[Data extracted from a collection]
BEGIN

Lemma group_news m cs i e c d : wf_store m → wf_wfid (wID rec) → wType rec = TypeGroup → wTotal rec ≤ int64_max →
  wTotal rec = Z.of_nat (length cs) → completions m (wID rec) = Some (Z.of_nat (count_advanced cs)) →
  cs !! i = Some (e, Advances (at_progress c d "running" rec)) →
  wp (S := S) (proceed (wID rec) e (Advances (at_progress c d "running" rec))) (has_news m cs i e) m.
Proof.
  intros Hm Hid Hty Hmax Htot Hn Hi. cbn [proceed]. set (rec' := at_progress c d "running" rec).
  change (wType rec') with (wType rec). rewrite Hty, decide_False, decide_True by done.
  pose proof (lookup_lt_Some _ _ _ Hi) as Hlt.
  assert (Hle : (count_advanced cs < length cs)%nat).
  { pose proof (count_advanced_le cs). pose proof (proj1 (count_advanced_all cs)) as Hall.
    destruct (decide (count_advanced cs = length cs)) as [E|]; [|lia].
    by destruct (all_advanced_not cs i e _ Hi eq_refl (Hall E)). }
  assert (Hr : in_int64 (Z.of_nat (count_advanced cs) + 1))
    by (unfold in_int64, int64_min, int64_max in *; lia).
  apply (wp_counted _ rec' (Z.of_nat (count_advanced cs))); [done..|]. cbv zeta. apply wp_ret.
  set (n := Z.of_nat (count_advanced cs) + 1). change (wDone (set_done n rec')) with n.
  change (wTotal (set_done n rec')) with (wTotal rec).
  assert (Hcount : ∀ st', advanced st' = true → count_advanced (<[i := (e, st')]> cs) = Datatypes.S (count_advanced cs)).
  { intros st' Hst'. by apply (count_advanced_insert cs i e (Advances rec')). }
  assert (Hothers : n >= wTotal rec ↔ others_advanced cs i).
  { rewrite <- (all_advanced_news cs i e _ (Done true) Hi eq_refl), <- count_advanced_all.
    rewrite Hcount, length_insert by done. unfold n. lia. }
  eexists. split; [done|]. split; [|split; [done|split; [|split; [|split]]]].
  - case_decide; cbn [progress_ok]; [right|left; split; [|done]]; [|by exists c, n].
    split; [by exists c, n|]. by rewrite Hty.
  - rewrite <- Hothers. case_decide; cbn [completes]; [by split|]. split; [|done]. intros Hc. by rewrite completes_running in Hc by (by exists c, n).
  - change (wID rec') with (wID rec). by ks_simp.
  - left. split; [done|]. rewrite length_insert. split; [done|]. rewrite Hcount by done.
    unfold n. rewrite Nat2Z.inj_succ. by apply (completions_put (wID rec)).
  - intros j Hj. change (wID rec') with (wID rec). by ks_simp.
Qed.

Lemma chord_news m cs i e c d : wf_store m → wf_wfid (wID rec) → wType rec = TypeChord → NoDup (evJob ∘ fst <$> cs) →
  (∀ j, j ∈ set_at m (depsKey (wID rec)) ↔ ∃ i e st, cs !! i = Some (e, st) ∧ advanced st = false ∧ evJob e = j) →
  cs !! i = Some (e, Advances (at_progress c d "running" rec)) →
  wp (S := S) (proceed (wID rec) e (Advances (at_progress c d "running" rec))) (has_news m cs i e) m.
Proof.
  intros Hm Hid Hty Hnd Hdeps Hi. cbn [proceed]. set (rec' := at_progress c d "running" rec).
  change (wType rec') with (wType rec). rewrite Hty, decide_False, decide_False, decide_True by done.
  apply wp_bind, wp_wrap, wp_Run, wp_advanceChordScript; [done|]. cbv beta iota zeta. apply wp_ret.
  change (wID rec') with (wID rec). set (left_ := set_at m (depsKey (wID rec)) ∖ {[evJob e]}).
  set (n := wTotal rec' - Z.of_nat (size left_)).
  assert (Hleft : ∀ j, j ∈ left_ ↔ ∃ i' e' st, cs !! i' = Some (e', st) ∧ advanced st = false ∧ evJob e' = j ∧ i' ≠ i).
  { intros j. unfold left_. rewrite elem_of_difference, elem_of_singleton, Hdeps. split.
    - intros [(i' & e' & st & Hi' & Hst & He) Hne]. exists i', e', st. split_and!; [done..|].
      intros ->. rewrite Hi in Hi'. by injection Hi' as <- <-.
    - intros (i' & e' & st & Hi' & Hst & He & Hne). split; [by exists i', e', st|]. intros ->. apply Hne.
      refine (NoDup_lookup _ _ _ (evJob e) Hnd _ _); rewrite list_lookup_fmap.
      + rewrite Hi'. cbn. by rewrite He.
      + by rewrite Hi. }
  assert (Hothers : Z.of_nat (size left_) = 0 ↔ others_advanced cs i).
  { split.
    - intros E. assert (left_ = ∅) as Hempty by (apply leibniz_equiv, size_empty_inv; lia).
      intros j e' st Hj Hne. destruct (advanced st) eqn:Hst; [done|]. exfalso.
      apply (not_elem_of_empty (C := gset string) (evJob e')). rewrite <- Hempty. apply Hleft. by exists j, e', st.
    - intros Ho. assert (left_ = ∅) as ->; [|by rewrite size_empty].
      apply leibniz_equiv, elem_of_equiv_empty. intros j (i' & e' & st & Hi' & Hst & _ & Hne)%Hleft.
      specialize (Ho i' e' st Hi' Hne). congruence. }
  eexists. split; [done|]. split; [|split; [|split; [|split; [|split]]]].
  - case_decide; cbn [progress_ok]; [right|left; split; [|done]]; [|by exists c, n].
    split; [by exists c, n|]. by rewrite Hty.
  - by case_decide.
  - rewrite <- Hothers. case_decide as E; cbn [completes]; [by split|]. split; [|done].
    intros Hc. by rewrite completes_running in Hc by (by exists c, n).
  - unfold srem. by ks_simp.
  - set (st' := if decide _ then _ else _). assert (Hst' : advanced st' = true) by (unfold st'; by case_decide).
    right. split; [done|]. split; [by rewrite (events_insert evJob cs i e (Advances rec'))|].
    unfold srem. rewrite set_at_put_eq. fold left_. intros j. rewrite Hleft.
    split; intros (i' & e' & st & Hi' & Hst & He).
    + destruct He as [He Hne]. exists i', e', st. by rewrite list_lookup_insert_ne.
    + apply list_lookup_insert_Some in Hi' as [(<- & [= <- <-] & _)|[Hne Hi']]; [congruence|].
      exists i', e', st. by split_and!.
  - intros j Hj. unfold srem. by ks_simp.
Qed.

END

INSTRUCTIONS FOR THE TASK: Show the lines from the data above that contain the string "with".

OUTPUT BELOW:
  change (wType rec') with (wType rec). rewrite Hty, decide_False, decide_True by done.
  set (n := Z.of_nat (count_advanced cs) + 1). change (wDone (set_done n rec')) with n.
  change (wTotal (set_done n rec')) with (wTotal rec).
  - change (wID rec') with (wID rec). by ks_simp.
  - intros j Hj. change (wID rec') with (wID rec). by ks_simp.
  change (wType rec') with (wType rec). rewrite Hty, decide_False, decide_False, decide_True by done.
  change (wID rec') with (wID rec). set (left_ := set_at m (depsKey (wID rec)) ∖ {[evJob e]}).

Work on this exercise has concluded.